In today’s Guardian. (Slightly long but Oh. So. Worth. It)

Can also see the crowdsourced photo set here.

Labour’s election strategy: bring on no-nonsense hard man Gordon Brown

Labour’s election strategy: bring on no-nonsense hard man Gordon Brown

• Campaign posters focus on alpha male personality
• Advisers consider tactic of staged confrontation
• Send us your hard-man Brown ads
See the election posters here
Comment: Is Bruiser Brown the right strategy?
Download your Bruiser Brown poster here (pdf)

Labour strategists' campaign poster

Labour strategists are considering a billboard campaign portraying Brown as ‘a sort of Dirty Harry figure’, in the words of one senior aide.

In an audacious new election strategy, Labour is set to embrace Gordon Brown‘s reputation for anger and physical aggression, presenting the prime minister as a hard man, unafraid of confrontation, who is willing to take on David Cameron in "a bare-knuckle fistfight for the future of Britain", the Guardian has learned.

Following months of allegations about Brown’s explosive outbursts and bullying, Downing Street will seize the initiative this week with a national billboard campaign portraying him as "a sort of Dirty Harry figure", in the words of a senior aide. One poster shows a glowering Brown alongside the caption "Step outside, posh boy," while another asks "Do you want some of this?"

Brown aides had worried that his reputation for volatility might torpedo Labour’s hopes of re-election, but recent internal polls suggest that, on the contrary, stories of Brown’s testosterone-fuelled eruptions have been almost entirely responsible for a recent recovery in the party’s popularity. As a result, the aide said, Labour was "going all in", staking the election on the hope that voters will be drawn to an alpha-male personality who "is prepared to pummel, punch or even headbutt the British economy into a new era of jobs and prosperity".

Strategists are even understood to be considering engineering a high-profile incident of violence on the campaign trail, and are in urgent consultations on the matter with John Prescott, whose public image improved in 2001 after he punched an egg-throwing protester.

Possible confrontations under discussion include pushing Andrew Marr out of the way while passing him on a staircase, or thumping the back of Jeremy Paxman’s chair so hard that he flinches in shock.
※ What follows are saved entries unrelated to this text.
(** ** An agent ([runLocalAgent], [checkAgent]) *)

Definition half_hour : Z := 1800000000000.
(** The goroutine returns with a state; the deferred calls follow. *)
Definition fails_with (detail : string) (a : local_agent) : local_agent := agent_at AgEnding (agent_status "error" detail a).
Definition agent_top (now : Z) (a : local_agent) : local_agent :=
  let needs := la_needs a || la_recheck a in
  let a := set_recheck false (set_health needs (la_healthy a) a) in
  let stale := match la_healthy a with Some t => half_hour <? now - t | None => true end in
  agent_at (if String.eqb (la_jobID a) "" && (needs || stale) then AgHealth else AgPoll) a.
Definition checking_detail : string := "正在验证模型响应和工具权限（最长 90 秒）".
Definition begin_check (a : local_agent) : local_agent := agent_at (AgCheck CkProbe) (agent_status "checking" checking_detail a).
Definition agent_health (r : result verr WorkerReply) (a : local_agent) : local_agent :=
  match r with
  | Ok y =>
      if String.eqb (wy_State y) "busy" then agent_at AgPoll a
      else if negb (String.eqb (wy_State y) "health-accepted") then fails_with "Host 不支持健康检查，请更新 Host" a
      else begin_check a
  | Err e => fails_with ("Host 健康检查协议或连接失败，请更新 Host 并重新邀请：" +:+ e) a
  end.
(** The probe has ended, or was stopped because the context or the host was gone. *)
Definition check_failed (why : verr) (a : local_agent) : local_agent := agent_at (AgCheck CkWait) (agent_status "error" why a).
Definition probe_ended (alive : bool) (failed : option verr) (a : local_agent) : local_agent :=
  if negb alive then agent_at AgEnding a else
  match failed with Some e => check_failed e a | None => agent_at (AgCheck CkConfirm) a end.
Definition check_confirmed (now : Z) (r : result verr WorkerReply) (a : local_agent) : local_agent :=
  match r with
  | Err e => fails_with ("健康回执未确认，请重新邀请：" +:+ e) a
  | Ok y => if negb (String.eqb (wy_State y) "health-accepted") then check_failed "Host 未确认健康状态，请更新 Host" a
            else agent_at AgPoll (set_health false (Some now) (agent_status "idle" "" a))
  end.
Inductive waiting := WtDone | WtRecheck | WtPolled (r : option verr).
Definition check_waits (x : waiting) (alive : bool) (a : local_agent) : local_agent :=
  match x with
  | WtDone => if alive then a else agent_at AgEnding a
  | WtRecheck => if la_recheck a then begin_check (set_recheck false a) else a
  | WtPolled None => a
  | WtPolled (Some _) => fails_with "连接已断开，请移除后重新邀请 Agent" a
  end.
(** The program of an agent is started where the member said, or in a copy of the host's project. *)
Definition start_work (id : string) (w : Work) (a : local_agent) : local_agent :=
  let w := ({| as_StepID := as_StepID w.1; as_StepPrompt := as_StepPrompt w.1; as_DependsOn := as_DependsOn w.1; as_Version := as_Version w.1; as_ID := as_ID w.1;
               as_AgentID := as_AgentID w.1; as_HumanUID := as_HumanUID w.1; as_ProjectRoot := la_project a; as_TaskID := as_TaskID w.1; as_HumanPrompt := as_HumanPrompt w.1;
               as_Prompt := as_Prompt w.1; as_Instructions := as_Instructions w.1; as_Prior := as_Prior w.1 |}, w.2) in
  let a := agent_status "working" "" (log_act (AaTake id) (see id a)) in
  if String.eqb (la_scope a) "host" && bool_decide (w.2 = None)
  then let e := Err "Host 未提供项目副本，不执行任务" in log_act (AaEnd id e) (set_job id (Some (mkDashJob w false (Some e))) a)
  else log_act (AaRun id (la_project a) w) (set_job id (Some (mkDashJob w false None)) a).
Definition stop_job (a : local_agent) : local_agent :=
  match la_job a with Some j => set_job (la_jobID a) (Some (mkDashJob (dj_work j) true (dj_done j))) a | None => a end.
Definition agent_polled (alive : bool) (r : result verr WorkerReply) (a : local_agent) : local_agent :=
  match r with
  | Err _ => if alive then fails_with "连接中断，本次工作结果需核对；不会自动重跑" a else agent_at AgEnding a
  | Ok y =>
      let free := String.eqb (la_jobID a) "" in
      if negb (String.eqb (wy_JobID y) "") && bool_decide (wy_Assignment y = None) && free && negb (wy_Cancel y)
      then fails_with "派发回执丢失或已被领取，请核对任务；不会重复执行" a else
      let a := if wy_Cancel y then stop_job a else a in
      match wy_Assignment y with
      | Some w => if negb free then agent_at AgSelect a
                  else if existsb (String.eqb (wy_JobID y)) (la_seen a) then fails_with "Host 重复投递已处理任务，已停止以避免重复执行" a
                  else agent_at AgSelect (start_work (wy_JobID y) w a)
      | None => agent_at AgSelect a
      end
  end.
Inductive selected := SlDone | SlResult | SlTick.
Definition work_failed : string := "本机 Agent 执行未完成，请在本机核对登录、连接和权限".
Definition agent_selects (x : selected) (alive : bool) (a : local_agent) : local_agent :=
  match x with
  | SlDone => if alive then a else agent_at AgEnding a
  | SlTick => agent_at AgTop a
  | SlResult =>
      match la_job a with
      | Some j =>
          match dj_done j with
          | Some r =>
              let '(text, changes, failed) := match r with Ok r => (re_Text r, re_Changes r, false) | Err _ => (work_failed, [], true) end in
              agent_at (AgReport failed text) (log_act (AaReport (la_jobID a) text changes failed) (set_job (la_jobID a) None a))
          | None => a
          end
      | None => a
      end
  end.
Definition agent_reported (now : Z) (r : option verr) (failed : bool) (text : string) (a : local_agent) : local_agent :=
  match r with
  | Some _ => fails_with "回执未确认，请核对 Room；不会自动重复执行" a
  | None =>
      let a := set_job "" None a in
      agent_at AgTop (if failed then agent_status "idle" text (set_health true (la_healthy a) a)
                      else agent_status "idle" "" (set_health (la_needs a) (Some now) a))
  end.
(** The deferred calls: stop the job and wait for it, then leave. *)
Definition agent_ends (a : local_agent) : local_agent :=
  match la_job a with
  | Some j => match dj_done j with Some _ => agent_at AgLeaving (log_act AaLeave (set_job (la_jobID a) None a)) | None => stop_job a end
  | None => agent_at AgLeaving (log_act AaLeave a)
  end.
(** A program ends on its own time; what it says counts only once. *)
Definition job_ends (r : result verr Result) (a : local_agent) : local_agent :=
  match la_job a with
  | Some j => match dj_done j with
              | None => log_act (AaEnd (la_jobID a) r) (set_job (la_jobID a) (Some (mkDashJob (dj_work j) (dj_cancelled j) (Some r))) a)
              | Some _ => a
              end
  | None => a
  end.
Inductive agent_event :=
| AeTop (now : Z) | AeHealth (r : result verr WorkerReply) | AeProbe (failed : option verr) | AeConfirm (now : Z) (r : result verr WorkerReply) | AeWait (x : waiting)
| AePoll (r : result verr WorkerReply) | AeSelect (x : selected) | AeReported (now : Z) (r : option verr) | AeEnd | AeLeft | AeJob (r : result verr Result).
Definition agent_step (alive : bool) (ev : agent_event) (a : local_agent) : local_agent :=
  match ev, la_at a with
  | AeJob r, _ => job_ends r a
  | AeTop now, AgTop => agent_top now a
  | AeHealth r, AgHealth => agent_health r a
  | AeProbe f, AgCheck CkProbe => probe_ended alive f a
  | AeConfirm now r, AgCheck CkConfirm => check_confirmed now r a
  | AeWait x, AgCheck CkWait => check_waits x alive a
  | AePoll r, AgPoll => agent_polled alive r a
  | AeSelect x, AgSelect => agent_selects x alive a
  | AeReported now r, AgReport failed text => agent_reported now r failed text a
  | AeEnd, AgEnding => agent_ends a
  | AeLeft, AgLeaving => agent_at AgGone (agent_status "offline" (la_detail a) a)
  | _, _ => a
  end.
One tactic being discussed involves provoking a physical confrontation at one of the three ground-breaking TV debates between the candidates. In this scenario, Brown, instead of responding to a point made by Cameron, would walk over from his microphone with an exaggerated silent display of self-control, bring his face to within an inch of the Tory leader’s, and in a subdued voice, ask "what did you just say?", before delivering a single well-aimed blow to his opponent’s face, followed by a headlock if required.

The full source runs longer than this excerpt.